WHAT YOU HAVE TO DO: Identify and pull out each line of the entries in which "Fixpoint" occurs.

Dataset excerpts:

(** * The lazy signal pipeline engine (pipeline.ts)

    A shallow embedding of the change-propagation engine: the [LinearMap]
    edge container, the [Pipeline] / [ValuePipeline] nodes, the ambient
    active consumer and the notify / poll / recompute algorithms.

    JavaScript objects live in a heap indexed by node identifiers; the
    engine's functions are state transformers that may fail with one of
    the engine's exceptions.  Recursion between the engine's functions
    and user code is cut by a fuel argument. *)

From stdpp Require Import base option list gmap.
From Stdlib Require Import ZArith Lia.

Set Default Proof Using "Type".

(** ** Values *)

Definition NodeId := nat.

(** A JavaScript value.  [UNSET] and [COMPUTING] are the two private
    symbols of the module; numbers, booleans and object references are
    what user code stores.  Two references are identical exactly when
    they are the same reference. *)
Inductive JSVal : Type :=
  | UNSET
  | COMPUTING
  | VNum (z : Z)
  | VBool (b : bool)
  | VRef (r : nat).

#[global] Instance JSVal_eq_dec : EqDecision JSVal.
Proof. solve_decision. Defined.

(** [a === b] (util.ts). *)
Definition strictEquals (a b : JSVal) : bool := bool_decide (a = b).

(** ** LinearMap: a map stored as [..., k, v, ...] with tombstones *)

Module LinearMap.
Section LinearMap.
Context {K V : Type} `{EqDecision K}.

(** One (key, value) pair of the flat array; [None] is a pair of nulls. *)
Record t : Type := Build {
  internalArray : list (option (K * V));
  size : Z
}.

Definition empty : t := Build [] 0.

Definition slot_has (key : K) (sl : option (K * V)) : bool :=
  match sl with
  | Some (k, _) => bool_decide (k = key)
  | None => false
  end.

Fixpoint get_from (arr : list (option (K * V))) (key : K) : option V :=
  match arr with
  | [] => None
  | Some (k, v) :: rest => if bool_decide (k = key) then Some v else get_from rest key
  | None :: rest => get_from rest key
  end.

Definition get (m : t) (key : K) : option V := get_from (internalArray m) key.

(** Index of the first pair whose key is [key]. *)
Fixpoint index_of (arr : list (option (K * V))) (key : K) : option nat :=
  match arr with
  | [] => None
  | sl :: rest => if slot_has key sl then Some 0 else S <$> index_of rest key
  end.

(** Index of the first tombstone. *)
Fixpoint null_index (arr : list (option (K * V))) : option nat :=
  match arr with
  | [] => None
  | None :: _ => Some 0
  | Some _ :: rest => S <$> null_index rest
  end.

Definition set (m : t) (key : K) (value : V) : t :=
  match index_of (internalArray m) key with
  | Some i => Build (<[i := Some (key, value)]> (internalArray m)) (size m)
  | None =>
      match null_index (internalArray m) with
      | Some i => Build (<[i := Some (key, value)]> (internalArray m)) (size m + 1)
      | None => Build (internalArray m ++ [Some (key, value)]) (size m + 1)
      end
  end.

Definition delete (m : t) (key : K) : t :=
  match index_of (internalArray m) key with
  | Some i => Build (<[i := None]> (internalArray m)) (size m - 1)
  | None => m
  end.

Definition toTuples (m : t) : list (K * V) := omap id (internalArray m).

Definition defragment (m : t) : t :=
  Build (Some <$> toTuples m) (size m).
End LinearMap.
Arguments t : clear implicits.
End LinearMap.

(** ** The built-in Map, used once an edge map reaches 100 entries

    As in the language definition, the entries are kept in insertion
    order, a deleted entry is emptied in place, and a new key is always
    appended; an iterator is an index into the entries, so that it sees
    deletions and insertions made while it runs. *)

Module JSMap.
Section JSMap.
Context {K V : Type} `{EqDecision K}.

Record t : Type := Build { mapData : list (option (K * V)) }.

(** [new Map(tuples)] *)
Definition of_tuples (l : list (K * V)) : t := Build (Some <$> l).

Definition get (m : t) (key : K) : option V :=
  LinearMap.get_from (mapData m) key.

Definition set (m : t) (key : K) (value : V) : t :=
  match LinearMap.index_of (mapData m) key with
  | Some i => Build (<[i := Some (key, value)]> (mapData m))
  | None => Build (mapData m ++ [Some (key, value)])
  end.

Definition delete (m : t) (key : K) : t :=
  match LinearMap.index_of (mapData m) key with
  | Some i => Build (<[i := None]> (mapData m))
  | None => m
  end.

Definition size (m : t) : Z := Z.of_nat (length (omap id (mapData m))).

PROBLEM SOLUTION:
Fixpoint get_from (arr : list (option (K * V))) (key : K) : option V :=
Fixpoint index_of (arr : list (option (K * V))) (key : K) : option nat :=
Fixpoint null_index (arr : list (option (K * V))) : option nat :=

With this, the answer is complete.